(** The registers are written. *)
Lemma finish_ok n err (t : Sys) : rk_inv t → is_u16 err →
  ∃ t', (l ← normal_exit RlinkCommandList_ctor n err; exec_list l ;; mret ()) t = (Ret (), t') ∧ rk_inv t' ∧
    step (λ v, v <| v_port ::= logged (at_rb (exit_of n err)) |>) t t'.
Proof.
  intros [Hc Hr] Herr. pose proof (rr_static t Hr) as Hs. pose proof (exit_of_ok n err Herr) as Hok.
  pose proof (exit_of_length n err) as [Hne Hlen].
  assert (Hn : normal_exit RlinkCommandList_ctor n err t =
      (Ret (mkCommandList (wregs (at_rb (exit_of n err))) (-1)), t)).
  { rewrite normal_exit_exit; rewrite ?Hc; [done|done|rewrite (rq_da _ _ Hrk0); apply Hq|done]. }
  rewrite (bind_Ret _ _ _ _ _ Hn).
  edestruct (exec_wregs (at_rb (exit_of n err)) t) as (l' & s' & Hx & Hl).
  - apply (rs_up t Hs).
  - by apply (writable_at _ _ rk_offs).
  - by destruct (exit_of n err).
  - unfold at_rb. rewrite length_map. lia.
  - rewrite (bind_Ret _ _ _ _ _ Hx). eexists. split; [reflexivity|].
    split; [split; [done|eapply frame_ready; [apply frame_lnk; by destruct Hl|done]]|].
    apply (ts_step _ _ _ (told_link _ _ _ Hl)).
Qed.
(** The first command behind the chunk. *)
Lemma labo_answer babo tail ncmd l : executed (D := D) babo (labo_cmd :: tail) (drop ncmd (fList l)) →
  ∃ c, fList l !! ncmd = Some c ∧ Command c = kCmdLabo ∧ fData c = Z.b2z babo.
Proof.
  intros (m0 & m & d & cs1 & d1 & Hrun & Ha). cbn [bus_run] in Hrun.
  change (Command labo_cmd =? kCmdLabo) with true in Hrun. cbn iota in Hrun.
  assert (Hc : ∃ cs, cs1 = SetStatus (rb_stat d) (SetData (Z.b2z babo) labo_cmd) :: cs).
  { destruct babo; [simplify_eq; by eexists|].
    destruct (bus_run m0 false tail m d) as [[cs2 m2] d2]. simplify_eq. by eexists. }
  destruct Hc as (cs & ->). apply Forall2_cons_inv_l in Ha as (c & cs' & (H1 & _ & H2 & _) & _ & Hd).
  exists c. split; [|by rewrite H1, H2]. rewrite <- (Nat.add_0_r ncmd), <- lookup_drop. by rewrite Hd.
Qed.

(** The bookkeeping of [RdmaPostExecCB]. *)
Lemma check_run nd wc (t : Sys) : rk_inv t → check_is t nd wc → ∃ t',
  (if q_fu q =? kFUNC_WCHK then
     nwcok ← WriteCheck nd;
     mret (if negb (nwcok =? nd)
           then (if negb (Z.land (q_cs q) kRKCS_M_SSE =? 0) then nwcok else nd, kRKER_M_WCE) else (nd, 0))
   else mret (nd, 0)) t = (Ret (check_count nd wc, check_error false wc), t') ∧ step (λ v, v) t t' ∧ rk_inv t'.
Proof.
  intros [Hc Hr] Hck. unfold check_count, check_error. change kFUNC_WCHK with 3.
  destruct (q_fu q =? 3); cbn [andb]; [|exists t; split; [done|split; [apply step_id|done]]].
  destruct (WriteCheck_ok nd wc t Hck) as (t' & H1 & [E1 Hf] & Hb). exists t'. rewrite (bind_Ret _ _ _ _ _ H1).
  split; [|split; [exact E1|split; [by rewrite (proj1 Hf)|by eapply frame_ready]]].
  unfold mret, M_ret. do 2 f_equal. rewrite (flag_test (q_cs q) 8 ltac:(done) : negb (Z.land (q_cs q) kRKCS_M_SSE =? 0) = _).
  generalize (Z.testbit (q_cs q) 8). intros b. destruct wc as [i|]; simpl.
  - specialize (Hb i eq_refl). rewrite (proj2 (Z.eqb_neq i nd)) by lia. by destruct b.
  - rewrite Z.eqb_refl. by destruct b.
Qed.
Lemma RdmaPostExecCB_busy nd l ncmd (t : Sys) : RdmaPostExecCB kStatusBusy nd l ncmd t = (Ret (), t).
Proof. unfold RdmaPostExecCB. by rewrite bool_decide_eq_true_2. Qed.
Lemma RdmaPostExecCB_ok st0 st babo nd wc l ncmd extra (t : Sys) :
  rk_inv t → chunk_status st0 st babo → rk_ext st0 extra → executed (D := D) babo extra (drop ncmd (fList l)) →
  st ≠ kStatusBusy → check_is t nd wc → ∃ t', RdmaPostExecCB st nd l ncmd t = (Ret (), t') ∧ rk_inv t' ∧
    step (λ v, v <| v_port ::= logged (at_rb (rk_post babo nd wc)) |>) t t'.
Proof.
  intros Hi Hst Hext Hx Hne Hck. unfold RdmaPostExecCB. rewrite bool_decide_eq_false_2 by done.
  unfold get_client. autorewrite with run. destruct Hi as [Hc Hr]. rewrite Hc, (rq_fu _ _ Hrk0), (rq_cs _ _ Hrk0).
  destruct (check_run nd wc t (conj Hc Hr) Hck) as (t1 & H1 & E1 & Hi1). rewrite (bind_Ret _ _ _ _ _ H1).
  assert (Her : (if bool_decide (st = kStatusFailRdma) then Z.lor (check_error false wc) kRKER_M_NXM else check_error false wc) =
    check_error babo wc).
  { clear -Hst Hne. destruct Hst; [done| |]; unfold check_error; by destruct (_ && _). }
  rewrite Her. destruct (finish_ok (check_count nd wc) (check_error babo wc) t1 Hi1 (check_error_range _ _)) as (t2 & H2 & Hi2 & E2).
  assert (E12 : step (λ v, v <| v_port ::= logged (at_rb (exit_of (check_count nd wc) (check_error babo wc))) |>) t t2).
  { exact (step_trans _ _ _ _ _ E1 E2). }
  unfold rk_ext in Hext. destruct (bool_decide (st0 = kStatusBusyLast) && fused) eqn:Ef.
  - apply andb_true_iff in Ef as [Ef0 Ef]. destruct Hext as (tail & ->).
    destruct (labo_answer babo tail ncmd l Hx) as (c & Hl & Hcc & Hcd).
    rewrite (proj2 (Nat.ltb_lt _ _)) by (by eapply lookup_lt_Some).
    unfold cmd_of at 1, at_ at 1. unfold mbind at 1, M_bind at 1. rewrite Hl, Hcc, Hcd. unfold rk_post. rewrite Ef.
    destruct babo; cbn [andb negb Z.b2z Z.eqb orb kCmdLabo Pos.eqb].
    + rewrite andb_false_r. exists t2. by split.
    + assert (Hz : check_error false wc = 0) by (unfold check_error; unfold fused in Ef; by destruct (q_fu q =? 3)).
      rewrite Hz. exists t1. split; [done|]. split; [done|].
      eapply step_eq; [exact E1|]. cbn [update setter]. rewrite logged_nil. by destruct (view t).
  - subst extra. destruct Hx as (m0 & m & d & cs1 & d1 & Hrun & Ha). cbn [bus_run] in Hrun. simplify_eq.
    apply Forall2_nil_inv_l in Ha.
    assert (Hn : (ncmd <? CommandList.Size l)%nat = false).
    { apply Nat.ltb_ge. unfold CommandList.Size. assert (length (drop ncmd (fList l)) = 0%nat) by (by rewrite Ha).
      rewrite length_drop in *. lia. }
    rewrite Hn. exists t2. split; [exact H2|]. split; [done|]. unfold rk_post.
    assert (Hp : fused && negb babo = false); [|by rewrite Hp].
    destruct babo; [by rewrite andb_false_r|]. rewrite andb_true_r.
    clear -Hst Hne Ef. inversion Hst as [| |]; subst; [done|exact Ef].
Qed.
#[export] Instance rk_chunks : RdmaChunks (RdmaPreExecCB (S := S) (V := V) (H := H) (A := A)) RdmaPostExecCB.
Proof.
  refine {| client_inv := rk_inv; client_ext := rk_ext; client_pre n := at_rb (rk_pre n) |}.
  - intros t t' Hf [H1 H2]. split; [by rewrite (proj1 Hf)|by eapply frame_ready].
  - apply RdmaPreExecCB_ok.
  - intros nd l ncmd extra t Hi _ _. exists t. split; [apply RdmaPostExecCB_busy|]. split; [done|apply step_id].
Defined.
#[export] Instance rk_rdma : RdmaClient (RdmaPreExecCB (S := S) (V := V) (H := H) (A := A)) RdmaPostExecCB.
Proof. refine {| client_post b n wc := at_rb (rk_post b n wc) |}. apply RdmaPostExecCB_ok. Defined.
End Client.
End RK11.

# # # # # # #

Exercise requirements: Among the entries above, the lines between the ones containing "t2. by split." and "apply Forall2_nil_inv_l in Ha.", inclusive, are to be transcribed exactly. No other line is to be given.

Reply:
    + rewrite andb_false_r. exists t2. by split.
    + assert (Hz : check_error false wc = 0) by (unfold check_error; unfold fused in Ef; by destruct (q_fu q =? 3)).
      rewrite Hz. exists t1. split; [done|]. split; [done|].
      eapply step_eq; [exact E1|]. cbn [update setter]. rewrite logged_nil. by destruct (view t).
  - subst extra. destruct Hx as (m0 & m & d & cs1 & d1 & Hrun & Ha). cbn [bus_run] in Hrun. simplify_eq.
    apply Forall2_nil_inv_l in Ha.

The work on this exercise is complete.